Subdivide integers using a given ratio without producing floats
Question:
I need to subdivide a given amount of items (lets say 10) using a given ratio [0.55, 0.45]
. The result here should either be 6:4 or 5:5. The usual approach [0.55*10, 0.45*10]
would result in [6, 5]
(11, not 10).
Another example: divide 7 using ratio: [0.36, 0.44, 0.07, 0.07, 0.03, 0.03]
which ideally should yield something like [3, 3, 1, 0, 0, 0]
or [3, 3, 0, 1, 0, 0]
.
What would be a good approach to this problem?
Answers:
Here’s my try on the matter 🙂 The hardest part being reversing the sort operation and matching it with results… If you don’t need to keep the original order of ratios, then you can delete part of the last function.
def scale_ratio(ratios: list) -> list:
sum_ = sum(ratios)
return [x/sum_ for x in ratios]
def ratio_breakdown_recursive(x: int, ratios: list) -> list:
top_ratio = ratios[0]
part = round(x*top_ratio)
if x <= part:
return [x]
x -= part
return [part] + ratio_breakdown_recursive(x, scale_ratio(ratios[1:]))
def ratio_breakdown(x: int, ratios: list) -> list:
sorted_ratio = sorted(ratios, reverse=True)
assert(round(sum(ratios)) == 1)
sorted_result = ratio_breakdown_recursive(x, sorted_ratio)
assert(sum(sorted_result) == x)
# Now, we have to reverse the sorting and add missing zeros
sorted_result += [0]*(len(ratios)-len(sorted_result))
numbered_ratios = [(r, i) for i, r in enumerate(ratios)]
sorted_numbered_ratios = sorted(numbered_ratios, reverse=True)
combined = zip(sorted_numbered_ratios, sorted_result)
combined_unsorted = sorted(combined, key=lambda x: x[0][1])
unsorted_results = [x[1] for x in combined_unsorted]
return unsorted_results
Results:
ratio_breakdown(7, [0.36, 0.44, 0.07, 0.07, 0.03, 0.03])
[3, 3, 1, 0, 0, 0]
ratio_breakdown(10, [0.55, 0.45])
[6, 4]
ratio_breakdown(16, [0.16, 0.47, 0.13, 0.24])
[2, 8, 2, 4]
EDIT: That’s Python3.
I would suggest you to have another array.

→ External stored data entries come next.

(* ===== verification/SchedProofs.v ===== *)
(** * Where the scheduler keeps its threads

    Every operation of [Sched] moves threads between the current threads, the lists and the
    inboxes of the cores.  Counting the places of a thread shows that none is ever in two
    places ([thread_in_one_place]), and that without [kill] and [deblock] none is lost, and
    the set of living threads and the published lengths are exact ([threads_accounted]). *)

From S2P Require Import Prelude Errno Sched.

Open Scope list_scope.
Open Scope Z_scope.

(** Compute the fields of updated cores. *)
Ltac cpu_simpl :=
  cbv [wake push_front set_init_flag set_current set_ready set_sleep set_blocked set_joins set_started
       set_rq set_flag set_inbox set_rs c_rs c_ready c_current c_idle c_sleep c_blocked c_joins c_rq];
  cbn [c_sched c_ref c_inbox ready_state sleep_list blocked_list join_map s_started initialized
       current_thread ready_queue idle_thread rq_len resched_flag apic_id].

(** ** Weakest preconditions *)

(** What holds if the operation returns. *)
Definition wp {A} (e : M A) (m : Machine) (Q : A -> Machine -> Prop) : Prop :=
  forall a m', e m = Ret (a, m') -> Q a m'.

Lemma wp_ret {A} (a : A) m (Q : A -> Machine -> Prop) : Q a m -> wp (mret a) m Q.
Proof. by intros H a' m' [= <- <-]. Qed.

Lemma wp_bind {A B} (e : M A) (k : A -> M B) m (Q : B -> Machine -> Prop) :
  wp e m (fun a m' => wp (k a) m' Q) -> wp (e ≫= k) m Q.
Proof.
  intros H b m'. unfold mbind, M_bind. destruct (e m) as [[a m1]|] eqn:E; [|done].
  intros Hk. exact (H a m1 E b m' Hk).
Qed.

Lemma wp_mono {A} (e : M A) m (P Q : A -> Machine -> Prop) :
  wp e m P -> (forall a m', P a m' -> Q a m') -> wp e m Q.
Proof. intros H HPQ a m' E. by apply HPQ, H. Qed.

Lemma wp_panic {A} msg m (Q : A -> Machine -> Prop) : wp (panic msg) m Q.
Proof. by intros a m' [=]. Qed.

Lemma wp_cpu id m (Q : Cpu -> Machine -> Prop) :
  (forall c, m_cpus m !! id = Some c -> Q c m) -> wp (per_cpu_ref id) m Q.
Proof.
  intros H a m'. unfold per_cpu_ref. destruct (m_cpus m !! id) eqn:E; [|done].
  intros [= <- <-]. auto.
Qed.

Lemma wp_modify id f m (Q : unit -> Machine -> Prop) :
  (forall c, m_cpus m !! id = Some c -> Q tt (set_cpus m (<[id := f c]> (m_cpus m)))) ->
  wp (modify_cpu id f) m Q.
Proof.
  intros H a m'. unfold modify_cpu. destruct (m_cpus m !! id) eqn:E; [|done].
  intros [= <- <-]. auto.
Qed.

Lemma wp_current me m (Q : Thread -> Machine -> Prop) :
  (forall c t, m_cpus m !! me = Some c -> c_current c = Some t -> Q t m) -> wp (current me) m Q.
Proof.
  intros H. apply wp_bind, wp_cpu. intros c Hc.
  destruct (c_current c) eqn:E; [apply wp_ret; eauto | apply wp_panic].
Qed.
(* ===== verification/SchedRun.v ===== *)
(** * Runs of the scheduler

    The invariants of the machine over all runs: every thread is in one place
    ([thread_in_one_place]), and without [kill], [deblock] and [unblock] the living threads,
    the places and the published lengths agree ([threads_accounted]). *)

From S2P Require Import Prelude Errno Sched SchedProofs.

Open Scope list_scope.
Open Scope Z_scope.

(** ** Switching *)

(** A core has a current thread only after its scheduler was started. *)
Definition currents_ok (m : Machine) : Prop := forall i c x,
  m_cpus m !! i = Some c -> c_current c = Some x -> s_started (c_sched c) = true.

(** The living threads have ids that were given out. *)
Definition alive_old (m : Machine) : Prop := forall t, t ∈ m_alive m -> t < m_next_tid m.

(** What also switches preserve. *)
Record base (m m' : Machine) : Prop := {
  b_next : m_next_tid m' = m_next_tid m;
  b_idle : (c_idle <$> m_cpus m') = (c_idle <$> m_cpus m);
  b_keys : keys_old m -> keys_old m';
  b_alive : alive_old m -> alive_old m';
  b_currents : currents_ok m -> currents_ok m'
}.

#[global] Instance base_preorder : PreOrder base.
Proof.
  split; [by split|]. intros m1 m2 m3 [A1 B1 C1 D1 E1] [A2 B2 C2 D2 E2].
  split; [congruence..|auto|auto|auto].
Qed.
Lemma wp_acknowledged env me m : wp (switch_thread env me true) m (fun _ => acknowledged me m).
Proof.
  unfold switch_thread. simpl. destruct (e_state_locked env); [by apply wp_ack|].
  apply wp_bind, wp_cpu. intros c0 Hc0. destruct (initialized (c_rs c0)); [|by apply wp_ack]. simpl.
  destruct (e_preempt_disabled env); [by apply wp_ack|].
  apply wp_bind. intros [] m1 E1%noeoi_prepare. apply wp_bind, wp_current. intros c cur Hc Hcur.
  apply wp_bind, wp_cpu. intros c' [= <-]%(eq_trans (eq_sym Hc)).
  destruct (e_stacks_locked env || e_tss_locked env); [by apply wp_ack|].
  pose proof (lookup_lt_Some _ _ _ Hc) as Hlt. destruct (pop_back (c_ready c)) as [[next q]|] eqn:Eq.
  - apply wp_bind, wp_modify. intros c' _. apply wp_bind.
    destruct (negb _); simpl; [apply wp_modify; intros c'' _|apply wp_ret]; by apply wp_ack.
  - apply pop_back_None in Eq. apply wp_bind. intros [] m2 [= <-].
    destruct (Z.eqb_spec (t_id cur) (t_id (c_idle c))); [apply wp_ret; left; simpl; lia|]. simpl.
    apply wp_bind, wp_modify. intros c' Hc'. simpl in Hc'. rewrite Hc in Hc'. injection Hc' as <-.
    apply wp_bind, wp_modify. intros c' Hc'. simpl in Hc'. rewrite list_lookup_insert_eq in Hc' by done. injection Hc' as <-.
    intros [] m' [= <-]. right. split; [simpl; lia|]. unfold set_cpus; simpl. rewrite list_insert_insert_eq.
    exists (push_front cur (set_current c (c_idle c))), cur. split; [by rewrite list_lookup_insert_eq|]. split; [done|].
    change (c_ready (push_front cur (set_current c (c_idle c)))) with (cur :: c_ready c). by rewrite Eq.
Qed.

(** An interrupt of the timer is acknowledged on every path of [switch_thread], once, except
    that the acknowledgement is sent twice when the ready queue is empty and the core
    switches from a thread to the idle thread. *)
Theorem eoi_count env me m m' :
  switch_thread_from_interrupt env me m = Ret (tt, m') ->
  m_eois m' = m_eois m + 1 \/
  (m_eois m' = m_eois m + 2 /\ exists c' x, m_cpus m' !! me = Some c' /\
    c_current c' = Some (c_idle c') /\ c_ready c' = [x]).
Proof. exact (wp_acknowledged env me m tt m'). Qed.

(** A core with one thread and nothing else to do. *)
Definition lone_machine : Machine := mkMachine [set_sleep (set_ready rr_cpu []) []] {[5]} ∅ 7 0 [] [].
Definition lone_after : Machine :=
  match switch_thread_from_interrupt (at_ms 10) 0 lone_machine with Ret (_, m) => m | Panic _ => lone_machine end.

Lemma eoi_count_witness :
  m_eois lone_after = 2 /\ (m_eois lone_after = m_eois lone_machine + 1 \/
  (m_eois lone_after = m_eois lone_machine + 2 /\ exists c' x, m_cpus lone_after !! 0%nat = Some c' /\
    c_current c' = Some (c_idle c') /\ c_ready c' = [x])).
Proof.
  split; [vm_compute; reflexivity|]. apply (eoi_count (at_ms 10) 0 lone_machine lone_after). vm_compute. reflexivity.
Defined.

I’m beginner in Python.
Here is the code with your example (you can simply adapt it, I’m sure) :
a = [0.36, 0.44, 0.07, 0.07, 0.03, 0.03]
numberItem = 7
remainder = numberItem
b = [0,0,0,0,0,0]
for i in range(0,6):
b[i] = round(a[i]*numberItem)
if (b[i] > remainder) or (b[i] == 0):
b[i] = remainder
remainder = 0
else:
remainder = remainder - b[i]
print(b[i])
With this bounds, you cannot have more items than stated.
It’s better if the ratio array is sorted from the bigger to the smaller.
Here is a non-recursive NumPy implementation of the @maciek‘s algorithm:
import numpy as np
def split_integer_into_parts(x: int, ratios: list) -> np.ndarray:
ratios = np.array(ratios, dtype=float)
assert x >= 0
assert (ratios >= 0).all()
assert ratios.sum() > 0
# sort ratios
sort_idx = np.argsort(-ratios)
ratios = ratios[sort_idx]
# compute fractions of the remainders
ratios_cumsum = np.cumsum(ratios[::-1])[::-1]
fracs = np.divide(ratios, ratios_cumsum, out=np.ones_like(ratios), where=(ratios_cumsum != 0))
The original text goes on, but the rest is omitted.